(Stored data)
(* ===== verification/StructDescFacts.v ===== *)
(** * Properties of structures as dictionaries *)
From S2P Require Import Prelude.
From S2P Require Import Platform.
From S2P Require Import CPython.
From S2P Require Import Objects.
From S2P Require Import Testbed.
From S2P Require Import RefCount.
From S2P Require Import Typing.
From S2P Require Import Containers.
From S2P Require Import EthtoolH.
From S2P Require Import Ioctl.
From S2P Require Import IoctlFacts.
From S2P Require Import StructDesc.

(** ** The tables *)

(** The fields of a table are the 32-bit words of the structure after the
    first, in order, each once, under different names. *)
Record tiles (fs : list cfield) (table : list struct_desc) : Prop := {
  tile_offset i d : table !! i = Some d -> sd_offset d = (4 * S i)%nat;
  tile_size d : d ∈ table -> sd_size d = 4%nat;
  tile_names : NoDup (map sd_name table);
  tile_all : sizeof fs = (4 * S (length table))%nat;
  tile_cmd : offsetof fs "cmd" = 0%nat;
}.

Definition tiles_b (fs : list cfield) (table : list struct_desc) : bool :=
  bool_decide (map sd_offset table = map (fun i => 4 * S i)%nat (seq 0 (length table)))
  && bool_decide (map sd_size table = replicate (length table) 4%nat)
  && bool_decide (NoDup (map sd_name table))
  && bool_decide (sizeof fs = 4 * S (length table))%nat
  && bool_decide (offsetof fs "cmd" = 0%nat).

Lemma tiles_b_ok fs table : tiles_b fs table = true -> tiles fs table.
Proof.
  unfold tiles_b. rewrite !andb_true_iff, !bool_decide_eq_true.
  intros [[[[Ho Hs] Hn] Ha] Hc]. split; try done.
  - intros i d Hd. apply (f_equal (fun l => l !! i)) in Ho.
    rewrite !list_lookup_fmap, Hd in Ho. simpl in Ho.
    rewrite lookup_seq_lt in Ho by (by eapply lookup_lt_Some).
    injection Ho. lia.
  - intros d [i Hd]%list_elem_of_lookup. apply (f_equal (fun l => l !! i)) in Hs.
    rewrite list_lookup_fmap, Hd in Hs. simpl in Hs.
    rewrite lookup_replicate_2 in Hs by (by eapply lookup_lt_Some). congruence.
Qed.

Lemma coalesce_tiles : tiles ethtool_coalesce ethtool_coalesce_desc.
Proof. apply tiles_b_ok. vm_compute. reflexivity. Qed.

Lemma ring_tiles : tiles ethtool_ringparam ethtool_ringparam_desc.
Proof. apply tiles_b_ok. vm_compute. reflexivity. Qed.

(** The parameters of a structure: its fields in the header but the command. *)
Definition header_fields (fs : list cfield) : list string :=
  filter (fun n => n <> "cmd") (cf_name <$> fs).

(** The word of the structure in the field of that name. *)
Definition header_word (fs : list cfield) (n : string) (data : list mbyte) : option Z :=
  read_u32 (offsetof fs n) data.

(** A table with these fields, each under its own name. *)
Definition from_header (fs : list cfield) : list struct_desc :=
  map (member_desc fs) (header_fields fs).

Lemma coalesce_header : ethtool_coalesce_desc = from_header ethtool_coalesce.
Proof. vm_compute. reflexivity. Qed.

Lemma ring_header : ethtool_ringparam_desc = from_header ethtool_ringparam.
Proof. vm_compute. reflexivity. Qed.

Lemma header_names fs : map sd_name (from_header fs) = header_fields fs.
Proof. unfold from_header. rewrite map_map. apply map_id. Qed.

(** ** From the structure to a dictionary *)

Section create.
Context {K : Type} `{Platform K}.
Implicit Types w : world K.

(** An entry of the dictionary and the field it shows. *)
Definition shows (h : gmap positive obj) (values : list mbyte) (d : struct_desc)
    (e : string * ptr) : Prop :=
  e.1 = sd_name d /\ exists v, read_u32 (sd_offset d) values = Some v /\
    denotes h e.2 (DInt v).

Lemma shows_keeps h h' values d e :
  keeps_data h h' -> shows h values d e -> shows h' values d e.
Proof.
  intros Hk (Hn & v & Hv & Hd). split; [done|]. exists v. split; [done|].
  by eapply denotes_keeps.
Qed.

Lemma dict_get_notin (es : list (string * ptr)) k : k ∉ es.*1 -> dict_get es k = None.
Proof.
  induction es as [|[k' p] es IH]; [done|]. cbn [fmap list_fmap fst dict_get].
  intros [Hne Hk]%not_elem_of_cons. rewrite decide_False by done. by apply IH.
Qed.

(** The world after one turn of the loop. *)
Definition entry_added (ld : positive) (es : list (string * ptr)) (name : string) (v : Z) w : world K :=
  set_next (Pos.succ (w_next w)) (set_heap
    (<[ld := Obj 1 (VDict (es ++ [(name, Loc (w_next w))]))]>
      (<[w_next w := Obj 1 (VInt v)]> (w_heap w))) w).

Lemma create_step ld es d table values v w :
  w_heap w !! ld = Some (Obj 1 (VDict es)) -> (ld < w_next w)%positive ->
  dict_get es (sd_name d) = None -> sd_size d = 4%nat ->
  read_u32 (sd_offset d) values = Some v ->
  create_entries (Loc ld) (d :: table) values w =
  create_entries (Loc ld) table values (entry_added ld es (sd_name d) v w).
Proof.
  intros Hd Hlt Hk Hs Hv. cbn [create_entries]. rewrite Hs. change (4 =? 4)%nat with true.
  cbv iota. unfold load_u32. rewrite Hv. rewrite bind_assoc, bind_ret_l.
  unfold PyLong_FromLong. rewrite (bind_Ret _ _ _ _ _ (alloc_eq _ _)).
  cbn [is_null]. cbv iota.
  set (w1 := set_next _ _).
  assert (w_heap w1 !! ld = Some (Obj 1 (VDict es))) as Hd1.
  { unfold w1. simpl. rewrite lookup_insert_ne; [done|lia]. }
  assert (w_heap w1 !! w_next w = Some (Obj 1 (VInt v))) as Hn1.
  { unfold w1. simpl. apply lookup_insert_eq. }
  assert (ld <> w_next w) as Hne by lia.
  rewrite (bind_Ret _ _ _ _ _ (dict_add_owned _ _ _ _ _ _ _ Hd1 Hk Hn1 Hne)).
  change (negb (0 =? 0)) with false. cbv iota.
  rewrite (bind_Ret _ _ _ _ _ (dict_decref_owned _ 1 es (sd_name d) _ _ _ Hn1 Hne)).
  done.
Qed.

(** A dictionary of one's own is being filled, since [w0]. *)
Record filling (w0 : world K) (rho : gmultiset positive) (ld : positive)
    (es : list (string * ptr)) (w : world K) : Prop := {
  fl_dict : w_heap w !! ld = Some (Obj 1 (VDict es));
  fl_wf : wf w ({[+ ld +]} ⊎ rho);
  fl_new : only_new w0 w;
  fl_old : (w_next w0 <= ld)%positive;
  fl_made : made_from (w_next w0) (w_heap w);
}.

Lemma filling_fresh w0 rho ld es w : filling w0 rho ld es w -> (ld < w_next w)%positive.
Proof. intros [Hld Hw _ _ _]. exact (wf_fresh _ _ _ (wf_hp _ _ Hw) _ _ Hld). Qed.

Lemma entry_added_wf w0 rho ld es name v w :
  filling w0 rho ld es w -> wf (entry_added ld es name v w) ({[+ ld +]} ⊎ rho).
Proof.
  intros Hfl. pose proof (filling_fresh _ _ _ _ _ Hfl) as Hldn. destruct Hfl as [Hld Hw _ _ _].
  split; [|by destruct Hw as [_ []]]. eapply wf_move_in with (ln := w_next w) (v := VDict es).
  - apply wf_alloc; [|by constructor]. eapply wf_heap_eq; [apply Hw|].
    unfold val_refs. simpl. multiset_solver.
  - simpl. rewrite lookup_insert_ne; [done|lia].
  - done.
  - unfold val_refs. simpl. rewrite fmap_app, ptrs_refs_app. simpl. multiset_solver.
  - pose proof (wf_val _ _ _ (wf_hp _ _ Hw) _ _ Hld) as Hval.
    simpl in *. rewrite fmap_app. apply Forall_app. split; [by apply Hval|]. by constructor.
Qed.

Lemma entry_added_made w0 rho ld es name v w :
  filling w0 rho ld es w -> made_from (w_next w0) (w_heap (entry_added ld es name v w)).
Proof.
  intros Hfl. pose proof (filling_fresh _ _ _ _ _ Hfl) as Hldn. destruct Hfl as [Hld Hw Hon Hlt Hmd].
  pose proof (wf_fresh_next _ _ _ (wf_hp _ _ Hw)) as Hfr.
  assert (<[w_next w := Obj 1 (VInt v)]> (w_heap w) !! ld = Some (Obj 1 (VDict es))) as Hld'
    by (by rewrite lookup_insert_ne by lia).
  apply typed_from_insert; [by apply typed_from_new|by eapply keeps_kinds_insert|].
  destruct (decide (ld < w_next w0)%positive); [by left|right; split; [done|]].
  pose proof (proj2 (Hmd ld _ Hld ltac:(lia))) as Hty. simpl in *.
  rewrite fmap_app. apply Forall_app. split.
  - eapply list.Forall_impl; [exact Hty|]. intros p [Hp|[]]. left.
    eapply atom_at_keeps; [|exact Hp]. etrans; [by apply keeps_kinds_fresh|].
    by eapply keeps_kinds_insert.
  - constructor; [|done]. left. right. exists (w_next w), (Obj 1 (VInt v)).
    split; [done|]. rewrite lookup_insert_ne by lia. by rewrite lookup_insert_eq.
Qed.

Lemma filling_add w0 rho ld es name v w :
  filling w0 rho ld es w ->
  filling w0 rho ld (es ++ [(name, Loc (w_next w))]) (entry_added ld es name v w) /\
  keeps_data (w_heap w) (w_heap (entry_added ld es name v w)) /\
  denotes (w_heap (entry_added ld es name v w)) (Loc (w_next w)) (DInt v).
Proof.
  intros Hfl. pose proof (filling_fresh _ _ _ _ _ Hfl) as Hldn.
  pose proof (entry_added_wf w0 rho ld es name v w Hfl) as Hw1.
  pose proof (entry_added_made w0 rho ld es name v w Hfl) as Hmd1.
  destruct Hfl as [Hld Hw Hon Hlt _]. split; [|split].
  - split; [apply lookup_insert_eq|done| |done|done].
    exact (only_new_put w0 _ ld _ (transitivity Hon (only_new_alloc (VInt v) w)) Hlt).
  - etrans; [|eapply (keeps_insert_dict _ ld 1 es)].
    + apply keeps_insert_fresh. eapply wf_fresh_next, Hw.
    + rewrite lookup_insert_ne; [done|lia].
  - exists (w_next w). split; [done|]. simpl. rewrite lookup_insert_ne by lia.
    apply lookup_insert_eq.
Qed.

Lemma create_entries_ok table values ld rho w0 : forall w es,
  filling w0 rho ld es w -> NoDup (es.*1 ++ map sd_name table) ->
  (forall d, d ∈ table -> sd_size d = 4%nat /\
     exists v, read_u32 (sd_offset d) values = Some v) ->
  wp (create_entries (Loc ld) table values) (fun r w' => exists es',
    r = Loc ld /\ filling w0 rho ld (es ++ es') w' /\
    Forall2 (shows (w_heap w') values) table es' /\
    keeps_data (w_heap w) (w_heap w') /\ w_env w' = w_env w) w.
Proof.
  induction table as [|d table IH]; intros w es Hfl Hnd Ht.
  { exists []. rewrite app_nil_r. by repeat (split; [done|]). }
  destruct (Ht d) as [Hs [v Hv]]; [left|]. cbn [map] in Hnd.
  assert (dict_get es (sd_name d) = None) as Hk.
  { apply dict_get_notin. apply list.NoDup_app in Hnd as (_ & Hnd & _).
    intros Hin. apply (Hnd _ Hin). left. }
  pose proof (filling_fresh _ _ _ _ _ Hfl) as Hldn.
  unfold wp. rewrite (create_step ld es d table values v w) by (done || apply Hfl).
  destruct (filling_add w0 rho ld es (sd_name d) v w Hfl) as (Hfl1 & Hk1 & Hd1).
  eapply wp_mono.
  { apply (IH _ _ Hfl1); [|intros d' Hd'; apply Ht; by right].
    by rewrite fmap_app, <- app_assoc. }
  intros r w' (es' & -> & Hfl' & Hf & Hk' & He).
  exists ((sd_name d, Loc (w_next w)) :: es'). split; [done|].
  rewrite <- app_assoc in Hfl'. split; [exact Hfl'|]. split; [|split; [by etrans|exact He]].
  constructor; [|done]. split; [done|]. exists v. split; [done|]. by eapply denotes_keeps.
Qed.

Lemma create_dict_ok table values rho w :
  NoDup (map sd_name table) ->
  (forall d, d ∈ table -> sd_size d = 4%nat /\
     exists v, read_u32 (sd_offset d) values = Some v) ->
  wf w rho ->
  wp (__struct_desc_create_dict table values) (fun r w' => exists l es,
    r = Loc l /\ w_heap w' !! l = Some (Obj 1 (VDict es)) /\
    Forall2 (shows (w_heap w') values) table es /\
    wf w' ({[+ l +]} ⊎ rho) /\ only_new w w' /\ made_from (w_next w) (w_heap w') /\
    w_env w' = w_env w) w.
Proof.
  intros Hn Ht Hw. unfold __struct_desc_create_dict, PyDict_New.
  eapply wp_step; [apply alloc_eq|]. cbn [is_null]. cbv iota.
  eapply wp_mono.
  { apply (create_entries_ok table values (w_next w) rho w _ []); [|done|done]. split.
    - apply lookup_insert_eq.
    - apply alloc_wf; [|by constructor]. eapply wf_eq; [exact Hw|].
      unfold val_refs. simpl. multiset_solver.
    - apply only_new_alloc.
    - done.
    - apply typed_from_new; [apply typed_from_none, Hw|by eapply wf_fresh_next, Hw|done|].
      by constructor. }
  intros r w' (es & -> & [Hl Hw' Hon _ Hmd] & Hf & _ & He).
  by exists (w_next w), es.
Qed.
End create.

(** ** From a dictionary to the structure *)

(** What [PyLong_AsLong] makes of a value: a [long], and the exception when
    there is none. *)
Definition as_long (v : pyval) : Z * option exc_kind :=
  match v with
  | VInt z =>
      if decide (LONG_MIN <= z <= LONG_MAX) then (z, None)
      else (-1, Some PyExc_OverflowError)
  | _ => (-1, Some PyExc_TypeError)
  end.

Definition raised {K} (k : option exc_kind) (w : world K) : world K :=
  match k with
  | None => w
  | Some k => set_err (Some (PyExc k ExcRuntime)) w
  end.

(** The values stored one after the other at the offsets of the table, and the
    exceptions their conversion leaves behind. *)
Fixpoint store_all (table : list struct_desc) (vs : list pyval) (to : list mbyte)
    : list mbyte :=
  match table, vs with
  | d :: table, v :: vs =>
      store_all table vs (default to (write_u32 (sd_offset d) (as_long v).1 to))
  | _, _ => to
  end.

Fixpoint raise_all {K} (vs : list pyval) (w : world K) : world K :=
  match vs with
  | [] => w
  | v :: vs => raise_all vs (raised (as_long v).2 w)
  end.

(** The dictionary at [p] has the values [vs] under the names of the table. *)
Definition entries {K} (w : world K) (p : ptr) (table : list struct_desc)
    (vs : list pyval) : Prop :=
  exists l rc es, p = Loc l /\ w_heap w !! l = Some (Obj rc (VDict es)) /\
    Forall2 (fun d v => exists l' rc', dict_get es (sd_name d) = Some (Loc l') /\
      w_heap w !! l' = Some (Obj rc' v)) table vs.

■ PROBLEM TO SOLVE:
When you reach the line holding "assert (w_heap w1 !! ld" in the records above, begin reproducing exactly, stop after the line holding "(es : list (string * ptr)) (w", and output nothing else.

■ RESPONSE TO THE EXERCISE:
  assert (w_heap w1 !! ld = Some (Obj 1 (VDict es))) as Hd1.
  { unfold w1. simpl. rewrite lookup_insert_ne; [done|lia]. }
  assert (w_heap w1 !! w_next w = Some (Obj 1 (VInt v))) as Hn1.
  { unfold w1. simpl. apply lookup_insert_eq. }
  assert (ld <> w_next w) as Hne by lia.
  rewrite (bind_Ret _ _ _ _ _ (dict_add_owned _ _ _ _ _ _ _ Hd1 Hk Hn1 Hne)).
  change (negb (0 =? 0)) with false. cbv iota.
  rewrite (bind_Ret _ _ _ _ _ (dict_decref_owned _ 1 es (sd_name d) _ _ _ Hn1 Hne)).
  done.
Qed.

(** A dictionary of one's own is being filled, since [w0]. *)
Record filling (w0 : world K) (rho : gmultiset positive) (ld : positive)
    (es : list (string * ptr)) (w : world K) : Prop := {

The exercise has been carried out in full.